Stored data:
= = = = = = =

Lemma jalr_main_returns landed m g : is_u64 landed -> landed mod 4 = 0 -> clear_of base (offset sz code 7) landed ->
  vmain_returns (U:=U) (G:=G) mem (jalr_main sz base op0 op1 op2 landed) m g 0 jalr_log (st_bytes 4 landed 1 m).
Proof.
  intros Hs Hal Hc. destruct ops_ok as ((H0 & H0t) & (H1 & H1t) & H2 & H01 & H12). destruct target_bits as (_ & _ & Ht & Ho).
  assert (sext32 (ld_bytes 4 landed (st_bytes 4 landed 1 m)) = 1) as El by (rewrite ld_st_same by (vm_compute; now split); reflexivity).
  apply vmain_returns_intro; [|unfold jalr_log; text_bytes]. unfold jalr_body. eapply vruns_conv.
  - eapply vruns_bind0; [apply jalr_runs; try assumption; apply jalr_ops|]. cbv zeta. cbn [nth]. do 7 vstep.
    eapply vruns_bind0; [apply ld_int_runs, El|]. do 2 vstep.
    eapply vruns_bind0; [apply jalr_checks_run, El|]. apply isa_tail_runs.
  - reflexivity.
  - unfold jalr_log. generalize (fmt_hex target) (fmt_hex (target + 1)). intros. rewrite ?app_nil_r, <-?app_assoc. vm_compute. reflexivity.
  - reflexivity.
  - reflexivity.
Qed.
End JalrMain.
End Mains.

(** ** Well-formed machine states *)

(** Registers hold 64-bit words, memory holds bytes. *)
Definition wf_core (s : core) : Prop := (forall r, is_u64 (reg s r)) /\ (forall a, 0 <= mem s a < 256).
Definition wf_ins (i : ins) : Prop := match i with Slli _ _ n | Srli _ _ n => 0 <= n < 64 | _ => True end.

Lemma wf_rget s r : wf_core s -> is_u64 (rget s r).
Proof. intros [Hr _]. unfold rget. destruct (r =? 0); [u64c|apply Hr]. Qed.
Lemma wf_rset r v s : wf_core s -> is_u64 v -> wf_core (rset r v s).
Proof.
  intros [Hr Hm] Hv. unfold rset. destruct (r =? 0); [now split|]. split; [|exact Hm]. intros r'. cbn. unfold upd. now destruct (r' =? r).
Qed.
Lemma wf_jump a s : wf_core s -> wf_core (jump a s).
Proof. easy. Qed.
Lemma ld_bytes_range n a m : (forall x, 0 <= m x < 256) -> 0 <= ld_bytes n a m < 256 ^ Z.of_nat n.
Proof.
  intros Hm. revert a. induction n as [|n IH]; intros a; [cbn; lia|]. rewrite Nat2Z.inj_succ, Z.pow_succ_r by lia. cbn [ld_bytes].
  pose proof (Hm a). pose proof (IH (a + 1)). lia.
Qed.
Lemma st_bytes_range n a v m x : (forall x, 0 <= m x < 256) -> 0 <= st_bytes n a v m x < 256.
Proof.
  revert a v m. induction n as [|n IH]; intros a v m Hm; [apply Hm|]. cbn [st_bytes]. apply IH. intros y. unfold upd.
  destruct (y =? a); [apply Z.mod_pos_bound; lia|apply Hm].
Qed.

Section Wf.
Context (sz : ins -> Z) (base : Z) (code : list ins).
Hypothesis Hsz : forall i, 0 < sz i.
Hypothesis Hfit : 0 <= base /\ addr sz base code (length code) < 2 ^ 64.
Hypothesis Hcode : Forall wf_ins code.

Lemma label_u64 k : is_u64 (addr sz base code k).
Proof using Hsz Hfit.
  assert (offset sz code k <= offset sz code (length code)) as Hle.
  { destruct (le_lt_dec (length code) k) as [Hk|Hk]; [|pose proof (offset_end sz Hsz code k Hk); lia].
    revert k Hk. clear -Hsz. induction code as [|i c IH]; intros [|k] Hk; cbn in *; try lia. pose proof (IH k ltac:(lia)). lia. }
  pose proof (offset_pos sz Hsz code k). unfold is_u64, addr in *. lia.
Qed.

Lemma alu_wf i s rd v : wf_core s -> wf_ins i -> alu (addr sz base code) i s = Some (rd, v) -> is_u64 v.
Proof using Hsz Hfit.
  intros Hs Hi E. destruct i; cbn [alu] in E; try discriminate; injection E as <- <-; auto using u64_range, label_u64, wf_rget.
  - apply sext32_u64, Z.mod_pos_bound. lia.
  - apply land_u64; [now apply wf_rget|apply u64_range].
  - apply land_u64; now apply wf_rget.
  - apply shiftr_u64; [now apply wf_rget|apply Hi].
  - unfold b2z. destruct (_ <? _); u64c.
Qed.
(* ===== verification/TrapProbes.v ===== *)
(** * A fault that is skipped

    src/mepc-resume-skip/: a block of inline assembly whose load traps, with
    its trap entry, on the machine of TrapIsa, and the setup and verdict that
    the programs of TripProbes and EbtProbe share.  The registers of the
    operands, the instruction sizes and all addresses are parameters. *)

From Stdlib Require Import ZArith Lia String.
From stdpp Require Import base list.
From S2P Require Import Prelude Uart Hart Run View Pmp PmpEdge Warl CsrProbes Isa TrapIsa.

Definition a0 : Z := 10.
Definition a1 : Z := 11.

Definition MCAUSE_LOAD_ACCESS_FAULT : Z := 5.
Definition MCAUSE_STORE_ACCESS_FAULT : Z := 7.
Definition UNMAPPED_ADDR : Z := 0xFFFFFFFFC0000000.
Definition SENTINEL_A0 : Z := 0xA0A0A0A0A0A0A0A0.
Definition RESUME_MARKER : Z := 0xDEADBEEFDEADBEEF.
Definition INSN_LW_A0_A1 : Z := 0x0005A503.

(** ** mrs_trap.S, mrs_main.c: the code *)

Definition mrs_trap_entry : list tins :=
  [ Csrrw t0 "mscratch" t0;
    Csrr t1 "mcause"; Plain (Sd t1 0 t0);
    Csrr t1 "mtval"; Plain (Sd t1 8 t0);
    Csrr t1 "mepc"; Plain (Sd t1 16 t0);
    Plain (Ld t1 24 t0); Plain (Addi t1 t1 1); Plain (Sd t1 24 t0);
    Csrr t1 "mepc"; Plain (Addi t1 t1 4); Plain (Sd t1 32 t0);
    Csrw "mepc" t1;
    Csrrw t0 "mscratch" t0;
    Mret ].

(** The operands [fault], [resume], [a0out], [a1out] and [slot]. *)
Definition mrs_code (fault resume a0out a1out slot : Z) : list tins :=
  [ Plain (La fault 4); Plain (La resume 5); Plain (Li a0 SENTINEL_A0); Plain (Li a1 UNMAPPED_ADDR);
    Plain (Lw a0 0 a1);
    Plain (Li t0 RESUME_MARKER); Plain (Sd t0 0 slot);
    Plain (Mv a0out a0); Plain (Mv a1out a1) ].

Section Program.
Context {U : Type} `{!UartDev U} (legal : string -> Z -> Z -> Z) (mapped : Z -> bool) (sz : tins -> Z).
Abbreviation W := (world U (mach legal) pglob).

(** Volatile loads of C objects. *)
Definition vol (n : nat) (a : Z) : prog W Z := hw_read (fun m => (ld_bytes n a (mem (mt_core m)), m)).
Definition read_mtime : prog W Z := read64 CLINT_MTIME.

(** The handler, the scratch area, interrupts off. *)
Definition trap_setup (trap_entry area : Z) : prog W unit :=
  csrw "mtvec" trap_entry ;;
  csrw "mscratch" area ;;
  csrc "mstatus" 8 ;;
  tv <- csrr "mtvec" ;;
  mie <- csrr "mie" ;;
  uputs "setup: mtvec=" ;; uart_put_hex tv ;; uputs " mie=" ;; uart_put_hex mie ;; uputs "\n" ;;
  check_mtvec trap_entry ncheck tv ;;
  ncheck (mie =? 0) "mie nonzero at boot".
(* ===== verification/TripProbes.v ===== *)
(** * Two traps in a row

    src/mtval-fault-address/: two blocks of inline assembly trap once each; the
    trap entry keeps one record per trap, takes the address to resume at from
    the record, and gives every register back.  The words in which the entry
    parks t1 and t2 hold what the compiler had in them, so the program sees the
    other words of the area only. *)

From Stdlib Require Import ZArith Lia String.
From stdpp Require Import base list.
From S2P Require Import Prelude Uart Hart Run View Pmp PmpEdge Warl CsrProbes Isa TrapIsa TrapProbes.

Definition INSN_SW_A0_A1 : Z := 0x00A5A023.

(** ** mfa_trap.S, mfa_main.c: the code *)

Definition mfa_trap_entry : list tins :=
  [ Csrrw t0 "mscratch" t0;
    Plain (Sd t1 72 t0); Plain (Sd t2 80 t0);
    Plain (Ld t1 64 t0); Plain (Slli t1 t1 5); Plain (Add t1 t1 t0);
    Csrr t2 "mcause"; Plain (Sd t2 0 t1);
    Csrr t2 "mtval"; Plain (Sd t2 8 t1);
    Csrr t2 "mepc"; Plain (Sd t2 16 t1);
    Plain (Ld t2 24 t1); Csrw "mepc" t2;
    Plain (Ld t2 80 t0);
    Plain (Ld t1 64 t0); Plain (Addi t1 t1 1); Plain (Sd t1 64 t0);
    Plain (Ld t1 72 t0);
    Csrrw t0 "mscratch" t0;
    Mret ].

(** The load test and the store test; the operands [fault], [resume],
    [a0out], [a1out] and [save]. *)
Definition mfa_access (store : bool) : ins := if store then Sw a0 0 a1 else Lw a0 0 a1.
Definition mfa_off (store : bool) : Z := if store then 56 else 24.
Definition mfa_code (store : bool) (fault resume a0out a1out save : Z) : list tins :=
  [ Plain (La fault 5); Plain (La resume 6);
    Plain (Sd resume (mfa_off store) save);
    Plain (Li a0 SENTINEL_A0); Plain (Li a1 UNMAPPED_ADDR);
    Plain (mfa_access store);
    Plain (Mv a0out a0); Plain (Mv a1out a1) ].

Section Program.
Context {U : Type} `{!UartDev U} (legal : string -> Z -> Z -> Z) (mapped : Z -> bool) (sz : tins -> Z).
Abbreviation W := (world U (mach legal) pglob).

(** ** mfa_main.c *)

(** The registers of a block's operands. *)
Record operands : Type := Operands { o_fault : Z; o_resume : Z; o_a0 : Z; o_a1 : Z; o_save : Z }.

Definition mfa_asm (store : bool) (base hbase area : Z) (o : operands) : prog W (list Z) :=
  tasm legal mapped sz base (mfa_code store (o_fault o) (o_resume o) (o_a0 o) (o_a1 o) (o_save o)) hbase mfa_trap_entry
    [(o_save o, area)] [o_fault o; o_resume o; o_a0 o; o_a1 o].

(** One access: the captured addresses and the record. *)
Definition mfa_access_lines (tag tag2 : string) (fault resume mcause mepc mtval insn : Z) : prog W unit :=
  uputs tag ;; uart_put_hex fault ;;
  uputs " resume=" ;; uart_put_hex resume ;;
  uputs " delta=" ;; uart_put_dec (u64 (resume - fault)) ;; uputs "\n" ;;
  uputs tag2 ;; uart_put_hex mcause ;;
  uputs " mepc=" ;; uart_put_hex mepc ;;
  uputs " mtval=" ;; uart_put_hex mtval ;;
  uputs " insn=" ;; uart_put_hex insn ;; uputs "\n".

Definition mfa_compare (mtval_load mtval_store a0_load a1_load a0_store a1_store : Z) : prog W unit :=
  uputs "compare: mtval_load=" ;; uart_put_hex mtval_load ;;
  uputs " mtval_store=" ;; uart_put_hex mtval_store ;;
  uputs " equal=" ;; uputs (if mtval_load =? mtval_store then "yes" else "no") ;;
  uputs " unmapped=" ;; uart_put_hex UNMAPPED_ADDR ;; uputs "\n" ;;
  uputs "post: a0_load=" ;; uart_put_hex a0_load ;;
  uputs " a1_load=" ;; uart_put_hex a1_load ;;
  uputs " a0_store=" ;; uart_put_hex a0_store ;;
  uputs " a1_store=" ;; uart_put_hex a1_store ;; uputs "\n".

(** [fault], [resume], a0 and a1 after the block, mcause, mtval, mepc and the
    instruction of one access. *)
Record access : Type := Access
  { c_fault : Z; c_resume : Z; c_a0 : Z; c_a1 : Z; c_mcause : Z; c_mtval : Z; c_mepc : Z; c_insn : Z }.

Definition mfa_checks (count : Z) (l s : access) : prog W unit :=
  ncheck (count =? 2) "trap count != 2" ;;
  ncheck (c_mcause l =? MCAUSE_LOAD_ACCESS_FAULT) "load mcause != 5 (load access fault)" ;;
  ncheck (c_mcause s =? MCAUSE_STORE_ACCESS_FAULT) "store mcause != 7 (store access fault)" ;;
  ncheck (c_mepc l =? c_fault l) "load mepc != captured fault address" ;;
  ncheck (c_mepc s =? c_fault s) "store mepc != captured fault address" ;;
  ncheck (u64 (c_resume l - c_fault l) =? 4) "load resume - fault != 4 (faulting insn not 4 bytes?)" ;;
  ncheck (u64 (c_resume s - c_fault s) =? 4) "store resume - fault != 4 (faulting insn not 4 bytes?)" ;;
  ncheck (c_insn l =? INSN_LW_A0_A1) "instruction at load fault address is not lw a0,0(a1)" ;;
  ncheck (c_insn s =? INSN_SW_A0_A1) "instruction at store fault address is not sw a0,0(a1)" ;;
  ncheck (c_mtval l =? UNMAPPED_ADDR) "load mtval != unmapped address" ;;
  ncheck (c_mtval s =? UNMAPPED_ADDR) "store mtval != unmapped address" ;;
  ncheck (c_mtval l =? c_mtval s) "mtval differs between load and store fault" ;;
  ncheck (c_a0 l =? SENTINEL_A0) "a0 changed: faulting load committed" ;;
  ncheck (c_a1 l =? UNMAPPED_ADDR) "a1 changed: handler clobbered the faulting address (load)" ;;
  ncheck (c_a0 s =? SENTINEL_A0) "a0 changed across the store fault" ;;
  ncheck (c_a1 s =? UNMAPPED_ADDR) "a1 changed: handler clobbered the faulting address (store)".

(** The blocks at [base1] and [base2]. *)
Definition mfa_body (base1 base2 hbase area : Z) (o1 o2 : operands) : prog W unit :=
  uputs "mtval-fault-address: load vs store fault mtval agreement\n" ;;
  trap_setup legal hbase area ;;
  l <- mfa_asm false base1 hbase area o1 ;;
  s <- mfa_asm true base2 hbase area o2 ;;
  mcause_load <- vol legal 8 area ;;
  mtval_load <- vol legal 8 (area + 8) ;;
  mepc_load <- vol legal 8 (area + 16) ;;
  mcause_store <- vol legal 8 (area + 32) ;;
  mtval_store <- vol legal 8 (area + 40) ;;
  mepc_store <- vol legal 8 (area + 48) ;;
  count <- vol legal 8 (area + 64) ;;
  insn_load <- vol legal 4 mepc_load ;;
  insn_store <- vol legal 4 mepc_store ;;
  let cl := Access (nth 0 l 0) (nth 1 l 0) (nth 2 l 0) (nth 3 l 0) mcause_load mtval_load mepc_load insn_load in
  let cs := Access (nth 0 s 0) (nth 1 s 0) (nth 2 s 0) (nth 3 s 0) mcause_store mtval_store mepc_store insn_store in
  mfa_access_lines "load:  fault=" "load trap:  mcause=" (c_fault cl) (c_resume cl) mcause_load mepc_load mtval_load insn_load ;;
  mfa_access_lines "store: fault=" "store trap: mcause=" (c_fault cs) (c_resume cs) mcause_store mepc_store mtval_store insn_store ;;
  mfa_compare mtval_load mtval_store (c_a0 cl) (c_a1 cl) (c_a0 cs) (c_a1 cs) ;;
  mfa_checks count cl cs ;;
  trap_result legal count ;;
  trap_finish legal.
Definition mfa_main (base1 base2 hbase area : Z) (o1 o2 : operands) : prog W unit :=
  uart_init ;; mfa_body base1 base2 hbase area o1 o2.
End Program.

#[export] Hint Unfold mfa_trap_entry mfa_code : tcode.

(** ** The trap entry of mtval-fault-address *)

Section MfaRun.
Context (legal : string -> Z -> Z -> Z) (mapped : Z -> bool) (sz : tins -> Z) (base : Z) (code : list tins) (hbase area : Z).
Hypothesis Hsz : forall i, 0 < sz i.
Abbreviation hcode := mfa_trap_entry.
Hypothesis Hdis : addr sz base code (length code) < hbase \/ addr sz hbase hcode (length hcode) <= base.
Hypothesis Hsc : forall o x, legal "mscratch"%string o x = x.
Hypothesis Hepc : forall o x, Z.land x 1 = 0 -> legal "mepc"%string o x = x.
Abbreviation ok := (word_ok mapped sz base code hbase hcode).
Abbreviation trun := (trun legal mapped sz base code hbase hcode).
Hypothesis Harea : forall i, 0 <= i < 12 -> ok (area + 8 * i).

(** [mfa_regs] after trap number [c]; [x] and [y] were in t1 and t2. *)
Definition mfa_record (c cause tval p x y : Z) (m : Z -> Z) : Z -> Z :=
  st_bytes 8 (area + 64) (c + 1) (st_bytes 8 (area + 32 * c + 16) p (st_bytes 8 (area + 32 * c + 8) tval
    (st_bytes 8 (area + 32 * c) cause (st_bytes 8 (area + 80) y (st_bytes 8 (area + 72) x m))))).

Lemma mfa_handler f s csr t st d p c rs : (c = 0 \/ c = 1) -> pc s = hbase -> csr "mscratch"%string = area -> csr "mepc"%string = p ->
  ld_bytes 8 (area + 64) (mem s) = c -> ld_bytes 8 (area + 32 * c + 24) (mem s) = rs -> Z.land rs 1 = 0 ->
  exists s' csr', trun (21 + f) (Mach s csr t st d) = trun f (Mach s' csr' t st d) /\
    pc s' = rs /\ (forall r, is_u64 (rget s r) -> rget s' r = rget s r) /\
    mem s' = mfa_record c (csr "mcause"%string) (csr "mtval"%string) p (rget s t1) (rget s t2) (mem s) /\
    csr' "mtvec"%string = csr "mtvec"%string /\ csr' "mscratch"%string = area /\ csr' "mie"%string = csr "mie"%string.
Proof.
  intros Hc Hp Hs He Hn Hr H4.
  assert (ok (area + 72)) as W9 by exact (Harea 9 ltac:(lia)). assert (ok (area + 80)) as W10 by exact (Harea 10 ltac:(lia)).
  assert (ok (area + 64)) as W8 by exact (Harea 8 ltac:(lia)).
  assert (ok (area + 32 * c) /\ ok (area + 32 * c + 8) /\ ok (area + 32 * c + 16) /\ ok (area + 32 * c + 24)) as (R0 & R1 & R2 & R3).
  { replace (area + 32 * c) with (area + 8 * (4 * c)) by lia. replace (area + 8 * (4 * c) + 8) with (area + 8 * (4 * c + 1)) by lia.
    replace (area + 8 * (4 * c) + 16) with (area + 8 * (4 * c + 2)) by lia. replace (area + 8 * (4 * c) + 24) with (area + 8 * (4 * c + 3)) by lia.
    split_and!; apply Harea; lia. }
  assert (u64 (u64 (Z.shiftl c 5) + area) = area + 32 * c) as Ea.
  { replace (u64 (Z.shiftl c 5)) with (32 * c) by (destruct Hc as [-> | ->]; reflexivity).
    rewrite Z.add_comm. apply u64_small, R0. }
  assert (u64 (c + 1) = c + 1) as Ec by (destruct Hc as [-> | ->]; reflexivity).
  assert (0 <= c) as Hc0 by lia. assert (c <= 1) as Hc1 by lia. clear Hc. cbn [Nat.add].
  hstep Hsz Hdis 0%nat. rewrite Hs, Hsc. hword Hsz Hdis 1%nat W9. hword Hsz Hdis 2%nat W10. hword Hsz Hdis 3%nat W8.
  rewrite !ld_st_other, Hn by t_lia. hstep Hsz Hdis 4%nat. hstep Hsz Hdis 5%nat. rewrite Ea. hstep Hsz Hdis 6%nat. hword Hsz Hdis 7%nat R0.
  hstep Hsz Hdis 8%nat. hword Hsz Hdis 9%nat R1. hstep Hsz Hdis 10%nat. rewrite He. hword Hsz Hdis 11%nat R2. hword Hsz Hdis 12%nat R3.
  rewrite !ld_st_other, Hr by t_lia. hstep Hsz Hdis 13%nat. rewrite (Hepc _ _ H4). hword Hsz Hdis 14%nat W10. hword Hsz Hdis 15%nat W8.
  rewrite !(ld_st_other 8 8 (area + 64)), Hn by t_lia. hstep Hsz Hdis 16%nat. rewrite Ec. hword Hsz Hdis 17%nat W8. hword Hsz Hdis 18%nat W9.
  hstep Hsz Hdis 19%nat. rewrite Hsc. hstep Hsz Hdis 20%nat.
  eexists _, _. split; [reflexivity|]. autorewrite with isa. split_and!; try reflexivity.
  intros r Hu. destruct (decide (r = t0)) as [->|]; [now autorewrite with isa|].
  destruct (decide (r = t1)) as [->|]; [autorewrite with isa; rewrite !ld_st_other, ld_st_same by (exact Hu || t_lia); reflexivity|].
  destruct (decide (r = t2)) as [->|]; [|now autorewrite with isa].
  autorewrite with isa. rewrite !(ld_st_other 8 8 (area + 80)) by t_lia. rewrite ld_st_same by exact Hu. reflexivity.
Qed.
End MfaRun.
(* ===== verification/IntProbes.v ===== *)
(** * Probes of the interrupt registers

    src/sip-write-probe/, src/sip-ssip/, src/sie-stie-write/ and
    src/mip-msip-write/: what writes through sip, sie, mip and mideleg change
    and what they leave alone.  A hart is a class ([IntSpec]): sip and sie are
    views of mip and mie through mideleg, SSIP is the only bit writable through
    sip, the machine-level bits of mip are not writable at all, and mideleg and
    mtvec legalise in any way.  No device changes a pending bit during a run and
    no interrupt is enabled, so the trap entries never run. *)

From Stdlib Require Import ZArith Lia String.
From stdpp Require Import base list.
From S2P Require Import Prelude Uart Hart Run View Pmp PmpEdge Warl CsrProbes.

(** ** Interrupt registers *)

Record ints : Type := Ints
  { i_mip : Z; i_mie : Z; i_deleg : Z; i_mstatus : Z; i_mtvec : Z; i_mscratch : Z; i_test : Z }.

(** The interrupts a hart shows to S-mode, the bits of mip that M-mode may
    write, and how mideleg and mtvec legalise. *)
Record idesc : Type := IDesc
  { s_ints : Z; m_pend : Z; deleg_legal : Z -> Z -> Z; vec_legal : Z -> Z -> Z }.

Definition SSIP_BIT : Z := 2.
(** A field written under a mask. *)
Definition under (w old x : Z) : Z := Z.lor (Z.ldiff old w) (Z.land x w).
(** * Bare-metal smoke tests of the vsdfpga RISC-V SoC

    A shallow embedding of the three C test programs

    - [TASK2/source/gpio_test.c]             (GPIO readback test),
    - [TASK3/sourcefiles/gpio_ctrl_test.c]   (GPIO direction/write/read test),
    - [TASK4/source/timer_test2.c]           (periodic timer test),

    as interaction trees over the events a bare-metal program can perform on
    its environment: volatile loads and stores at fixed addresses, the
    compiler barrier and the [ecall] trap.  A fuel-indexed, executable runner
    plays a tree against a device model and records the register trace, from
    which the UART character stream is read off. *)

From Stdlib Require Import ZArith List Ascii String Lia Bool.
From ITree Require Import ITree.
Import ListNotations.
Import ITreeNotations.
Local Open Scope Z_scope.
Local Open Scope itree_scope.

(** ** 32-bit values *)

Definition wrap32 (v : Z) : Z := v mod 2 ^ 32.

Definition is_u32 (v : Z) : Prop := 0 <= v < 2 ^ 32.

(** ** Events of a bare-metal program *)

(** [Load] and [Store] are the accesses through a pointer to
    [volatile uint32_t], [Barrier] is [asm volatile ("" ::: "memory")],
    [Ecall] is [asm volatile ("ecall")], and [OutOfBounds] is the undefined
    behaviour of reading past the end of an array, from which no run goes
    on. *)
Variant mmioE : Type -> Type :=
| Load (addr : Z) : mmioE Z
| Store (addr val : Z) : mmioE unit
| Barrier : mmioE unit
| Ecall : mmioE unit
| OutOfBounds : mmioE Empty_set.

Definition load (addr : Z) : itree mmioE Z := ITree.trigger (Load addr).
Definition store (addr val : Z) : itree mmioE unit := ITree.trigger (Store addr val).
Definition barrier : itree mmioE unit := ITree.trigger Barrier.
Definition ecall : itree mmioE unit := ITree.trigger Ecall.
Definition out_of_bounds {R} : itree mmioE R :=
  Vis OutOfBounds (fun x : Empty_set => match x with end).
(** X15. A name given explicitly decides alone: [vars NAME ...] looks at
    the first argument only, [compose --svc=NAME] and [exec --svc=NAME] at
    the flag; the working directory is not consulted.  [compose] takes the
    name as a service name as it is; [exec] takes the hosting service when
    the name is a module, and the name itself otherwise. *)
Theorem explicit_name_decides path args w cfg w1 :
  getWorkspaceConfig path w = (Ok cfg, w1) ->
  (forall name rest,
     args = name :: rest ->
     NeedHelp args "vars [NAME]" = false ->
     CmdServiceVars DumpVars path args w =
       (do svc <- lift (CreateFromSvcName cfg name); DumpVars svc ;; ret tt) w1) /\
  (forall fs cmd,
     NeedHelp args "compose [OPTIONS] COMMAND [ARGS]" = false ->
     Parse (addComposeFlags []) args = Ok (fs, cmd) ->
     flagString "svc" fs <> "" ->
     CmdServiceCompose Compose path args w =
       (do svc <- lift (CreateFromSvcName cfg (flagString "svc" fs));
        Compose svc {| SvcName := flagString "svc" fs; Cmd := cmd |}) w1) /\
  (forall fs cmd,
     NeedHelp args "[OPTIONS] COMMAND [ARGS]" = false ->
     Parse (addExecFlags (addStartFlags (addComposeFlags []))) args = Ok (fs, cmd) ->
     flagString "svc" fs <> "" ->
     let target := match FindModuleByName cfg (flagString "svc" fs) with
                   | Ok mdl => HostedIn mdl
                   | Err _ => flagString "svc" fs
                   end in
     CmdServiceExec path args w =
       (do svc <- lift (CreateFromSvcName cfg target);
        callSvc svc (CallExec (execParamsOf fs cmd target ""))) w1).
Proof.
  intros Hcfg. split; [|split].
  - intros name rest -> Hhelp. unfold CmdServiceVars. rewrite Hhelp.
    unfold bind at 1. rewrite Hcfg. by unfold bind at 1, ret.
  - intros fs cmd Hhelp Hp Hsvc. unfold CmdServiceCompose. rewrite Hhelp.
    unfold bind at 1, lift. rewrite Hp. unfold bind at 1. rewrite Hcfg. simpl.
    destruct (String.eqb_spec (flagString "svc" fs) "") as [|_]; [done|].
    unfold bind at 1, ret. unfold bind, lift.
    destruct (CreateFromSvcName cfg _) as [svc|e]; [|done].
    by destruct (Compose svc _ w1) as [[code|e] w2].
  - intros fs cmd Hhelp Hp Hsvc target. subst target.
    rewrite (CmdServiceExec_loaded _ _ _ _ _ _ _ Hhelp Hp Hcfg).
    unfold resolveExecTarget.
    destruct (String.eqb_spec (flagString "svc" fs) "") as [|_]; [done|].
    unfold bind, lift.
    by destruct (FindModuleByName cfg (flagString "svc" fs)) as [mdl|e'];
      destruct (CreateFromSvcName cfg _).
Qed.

= = = = = = =

TASK DETAILS:
The expected answer is a copy of each line in the records that holds the word "COMMAND".

EXERCISE RESPONSE:
     NeedHelp args "compose [OPTIONS] COMMAND [ARGS]" = false ->
     NeedHelp args "[OPTIONS] COMMAND [ARGS]" = false ->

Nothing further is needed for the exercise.